++++ Provided records

Lemma reshaped_from h v pe0 pe pe' hi kvs :
  head_key pe = head_key pe0 -> recs_size (Z.of_nat (S h)) pe = recs_size (Z.of_nat (S h)) pe0 ->
  reshaped h v pe pe' hi kvs -> reshaped h v pe0 pe' hi kvs.
Proof. unfold reshaped. by intros -> ->. Qed.

Lemma wp_del_fix L h v es i cd key gen k0 hi k1 kc k2 :
  Z.of_nat h < 2 ^ 16 -> (i < length es)%nat -> Forall (ent_ok (Z.of_nat (S h))) es ->
  forest (cell (S h) v) (take i es) (Some (e_k (ent es i))) k1 ->
  cell (S h) v (ent es i) (next (drop (S i) es) hi) kc ->
  forest (cell (S h) v) (drop (S i) es) hi k2 ->
  dn_changed cd = true -> deleted h v gen cd key k0 (next (drop (S i) es) hi) kc ->
  key_le (e_k (ent es i)) k0 ->
  wp L 2 (bt_del_fix es i cd key gen) v
    (fun es' v' => reshaped h v' es es' hi (k1 ++ kv_delete key kc ++ k2)).
Proof.
  intros Hh Hi Hok H1 Hc H2 Hch Hd Hk0. unfold deleted in Hd. rewrite Hch in Hd.
  pose proof (take_drop_middle es i _ (ent_lookup_lt es i Hi)) as E.
  assert (Li : length (take i es) = i) by (rewrite length_take; lia).
  assert (Hins : forall x y, <[i := y]> (<[i := x]> es) = take i es ++ y :: drop (S i) es).
  { intros x y. by rewrite list_insert_insert_eq, insert_take_drop. }
  assert (Hset : forall x, <[i := x]> es = take i es ++ x :: drop (S i) es).
  { intros x. by rewrite insert_take_drop. }
  unfold bt_del_fix. rewrite list.delete_take_drop. cbv zeta.
  set (l1 := take i es) in *. set (l2 := drop (S i) es) in *. set (e := ent es i) in *.
  destruct (dn_node cd) as [child|].
  2: { apply (wp_room L 0 2); [lia|]. apply wp_ret. rewrite Hd. rewrite <- E in Hok |- *. cbn [app].
    eapply record_removed; [done|done|by eapply cell_bounded|done]. }
  destruct Hd as (_ & ec & Hn & Hne & Hp & Hk & Hf).
  assert (Hcell : cell (S h) v (set_e_child child e) (next l2 hi) (kv_delete key kc)).
  { destruct Hc as [Hl _]. split; [done|]. exists ec. split; [done|]. split; [done|].
    split; [|exact Hf]. eapply key_le_trans; [exact Hk0|exact Hk]. }
  assert (Hoke : ent_ok (Z.of_nat (S h)) (set_e_child child e)).
  { rewrite <- E, Forall_app, Forall_cons_iff in Hok. destruct Hok as (_ & Hoke & _).
    unfold ent_ok in *. rewrite level_S in *. cbn. tauto. }
  assert (Hres : reshaped h v es (l1 ++ set_e_child child e :: l2) hi (k1 ++ kv_delete key kc ++ k2)).
  { rewrite <- E in Hok |- *. eapply record_reshaped; [done|done|done|done|done|apply key_le_refl]. }
  rewrite <- Hset in Hres. destruct (dn_underflow cd).
  - eapply wp_post.
    { apply wp_rebalance; [done| |apply Hres|apply Hres]. by rewrite length_insert. }
    intros pe v' _ _. rewrite Hset. apply reshaped_from.
    + rewrite <- E. unfold head_key. by destruct l1.
    + rewrite <- E. by rewrite !recs_size_app, !recs_size_cons, !rec_size_internal.
  - apply (wp_room L 0 2); [lia|]. destruct (_ =? 0); [|by apply wp_ret].
    destruct ec as [|c0 ec]; [done|]. eapply wp_map; [by eapply wp_first_key|].
    intros k v1 He1 _ ->. rewrite Hins.
    assert (Een : ent (<[i := set_e_child child e]> es) i = set_e_child child e).
    { apply ent_lookup. by apply list_lookup_insert_eq. }
    rewrite Een. rewrite <- E in Hok |- *. eapply record_reshaped; [done| | | | |].
    + destruct (node_at_ok _ _ _ _ Hn) as (Hokc & _). apply Forall_cons_iff in Hokc as [(Hb & Hl & _) _].
      unfold ent_ok in *. rewrite level_S in *. cbn in *. tauto.
    + exact (forest_ext _ _ _ _ _ _ He1 H1).
    + split; [by apply forest_klen, Forall_cons_iff in Hf as [? _]|]. exists (c0 :: ec).
      split; [exact (node_at_ext _ _ _ _ _ He1 Hn)|]. split; [done|]. split; [apply key_le_refl|].
      exact (forest_ext _ _ _ _ _ _ He1 Hf).
    + exact (forest_ext _ _ _ _ _ _ He1 H2).
    + eapply key_le_trans; [exact Hk0|exact Hk].
Qed.

(** Room for longer separators in every internal node: a deletion may have to
    replace two of them, and fails when the longer ones do not fit. *)
Fixpoint roomy (h : nat) v (ptr : invfs_blkptr) : Prop :=
  match h with
  | O => True
  | S h => exists es, node_at v ptr (Z.of_nat (S h)) es /\
      bt_used (Z.of_nat (S h)) es + 2 * BT_KEY_LIM <= INVFS_BLOCK_SIZE /\
      Forall (fun e => roomy h v (e_child e)) es
  end.

Lemma roomy_ext h v v' ptr : ext v v' -> roomy h v ptr -> roomy h v' ptr.
Proof.
  intros He. revert ptr. induction h as [|h IH]; intros ptr; cbn [roomy]; [done|].
  intros (es & Hn & Hu & Hr). exists es. split; [by eapply node_at_ext|]. split; [done|].
  eapply Forall_impl; [|exact Hr]. intros e. apply IH.
Qed.

Lemma roomy_node h v ptr es :
  node_at v ptr (Z.of_nat (S h)) es -> roomy (S h) v ptr ->
  bt_used (Z.of_nat (S h)) es + 2 * BT_KEY_LIM <= INVFS_BLOCK_SIZE /\
  Forall (fun e => roomy h v (e_child e)) es.
Proof.
  intros (_ & _ & _ & _ & _ & _ & Hd) (es' & (_ & _ & _ & _ & _ & _ & Hd') & H).
  rewrite Hd in Hd'. by injection Hd' as <-.
Qed.

Lemma kv_delete_middle k a b c :
  Forall (fun k' => key_lt k' k) (map fst a) -> Forall (key_lt k) (map fst c) ->
  kv_delete k (a ++ b ++ c) = a ++ kv_delete k b ++ c.
Proof.
  intros Ha Hc. rewrite !kv_delete_app. rewrite (kv_delete_absent k a) by (by apply not_in_gt).
  by rewrite (kv_delete_absent k c) by (by apply not_in_lt).
Qed.


Lemma wp_del L fuel h v e hi kvs key gen is_root es :
  cell (S h) v e hi kvs -> node_at v (e_child e) (Z.of_nat h) es ->
  below hi key -> (h < fuel)%nat -> Z.of_nat h < 2 ^ 16 -> (L -> roomy h v (e_child e)) ->
  wp L (3 * S h) (bt_del_rec fuel (e_child e) key gen is_root) v
    (fun dn v' => deleted h v' gen dn key (head_key es) hi kvs).
Proof.
  revert v e hi kvs is_root es fuel.
  induction h as [|h IH]; intros v e hi kvs is_root es [|fuel] Hc Hn Hb Hfu Hh HL; try lia;
    cbn [bt_del_rec]; destruct (cell_node _ _ _ _ _ _ Hc Hn) as (Hne & Hk0 & Hf);
    destruct (node_at_ok _ _ _ _ Hn) as (Hok & Hfit & _);
    (eapply wp_bind0; [keep_auto|by apply wp_bt_read|]); intros nd v1 He1 Hw1 ->.
  - cbn [Z.of_nat]. change (0 =? INVFS_PAGE_LEVEL_LEAF) with true. cbv iota.
    apply (forest_ext _ _ _ _ _ _ He1) in Hf.
    pose proof (leaf_delete_spec v1 es hi kvs key Hf) as Hd. cbv zeta in Hd.
    destruct (_ && _); cbn [negb].
    + apply (wp_room L 1 3); [lia|]. apply (wp_del_emit L 0); [done| | |apply Hd..].
      * by apply Forall_delete.
      * intros _. eapply fits_sub; [apply sublist_delete|exact Hfit].
    + apply (wp_room L 0 3); [lia|]. by apply wp_ret.
  - rewrite level_S. destruct (child_split _ _ _ _ _ key Hf Hne Hb)
      as (k1 & kc & k2 & -> & E & Hi & Hf1 & Hcell & Hf2 & Hb' & _ & H1 & H2).
    set (i := bt_child_index es key) in *. clearbody i.
    pose proof Hcell as (_ & ec & Hnc & _). destruct (cell_node _ _ _ _ _ _ Hcell Hnc) as (_ & Hkc & _).
    assert (HLc : L -> roomy h v1 (e_child (ent es i))).
    { intros l%HL. apply (roomy_node _ _ _ _ Hn) in l as [_ Hall]. apply (roomy_ext _ _ _ _ He1).
      rewrite E, Forall_app, Forall_cons_iff in Hall. tauto. }
    eapply (wp_bind L (3 * S h) 3); [lia|keep_auto| |].
    { eapply (IH v1 (ent es i)); [exact (cell_ext _ _ _ _ _ _ He1 Hcell)|
        exact (node_at_ext _ _ _ _ _ He1 Hnc)|done|lia|lia|done]. }
    intros cd v2 He2 Hw2 Hd. assert (He : ext v v2) by (by etrans).
    destruct (dn_changed cd) eqn:Ech; cbn [negb].
    2: { apply (wp_room L 0 3); [lia|]. apply wp_ret. unfold deleted in *. rewrite Ech in Hd. cbn.
      by rewrite kv_delete_middle, Hd. }
    eapply (wp_bind L 2 1); [lia|keep_auto| |].
    { eapply (wp_del_fix L h v2 es i cd key gen (head_key ec) hi k1 kc k2); try done; try lia.
      - exact (forest_ext _ _ _ _ _ _ He Hf1).
      - exact (cell_ext _ _ _ _ _ _ He Hcell).
      - exact (forest_ext _ _ _ _ _ _ He Hf2). }
    intros es' v3 He3 Hw3 (Rok & Rf & Rk & Rs). apply (wp_del_emit L (S h)); [done|done| | |done].
    + intros l%HL. apply (roomy_node _ _ _ _ Hn) in l as [Hu _]. apply fits_iff.
      rewrite bt_used_eq in Hu. lia.
    + by rewrite kv_delete_middle.
Qed.

(** *** The root after a deletion *)


Lemma wp_collapse L guard h v r kvs :
  tree h v r kvs ->
  wp L 0 (collapse_loop guard r) v (fun r' v' => exists h', (h' <= h)%nat /\ tree h' v' r' kvs).
Proof.
  revert h v r. induction guard as [|guard IH]; intros h v r Ht; cbn [collapse_loop].
  { apply wp_ret. by exists h. }
  apply wp_wf. intros Hw. pose proof Ht as (_ & es & Hn & Hne & _ & Hf). cbn [e_child] in Hn.
  rewrite (proj2 (Z.eqb_neq _ _)) by (by apply (node_live _ _ _ _ Hw Hn)).
  eapply wp_bind0; [keep_auto|by eapply wp_ps_read|]. intros pg v1 He1 Hw1 ->.
  pose proof Hn as (_ & Hlen & Hb & _ & _ & _ & Hd).
  destruct (decode_ok _ _ _ Hb Hlen Hd) as (_ & _ & <- & _ & <-).
  assert (Hsame : wp L 0 (mret r) v1 (fun r' v' => exists h', (h' <= h)%nat /\ tree h' v' r' kvs)).
  { apply wp_ret. exists h. split; [done|]. by eapply cell_ext. }
  destruct h as [|h]; [done|]. rewrite level_S. cbn [orb].
  destruct (Z.eqb_spec (zlen es) 1) as [E1|]; cbn [negb]; [|done].
  destruct es as [|e [|e' es]]; cbn in E1; [lia| |lia].
  rewrite (first_child_decode _ _ _ _ Hb Hlen Hd) by apply level_S.
  eapply wp_post; [apply (IH h v1)|].
  - apply single_tree. by eapply forest_ext.
  - intros r' v2 _ _ (h' & Hh & Ht'). exists h'. split; [lia|done].
Qed.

++++++++

• _Problem details_: For each line of the material that contains "Hall", return a copy.

• _Answer to this problem_:
    { intros l%HL. apply (roomy_node _ _ _ _ Hn) in l as [_ Hall]. apply (roomy_ext _ _ _ _ He1).
      rewrite E, Forall_app, Forall_cons_iff in Hall. tauto. }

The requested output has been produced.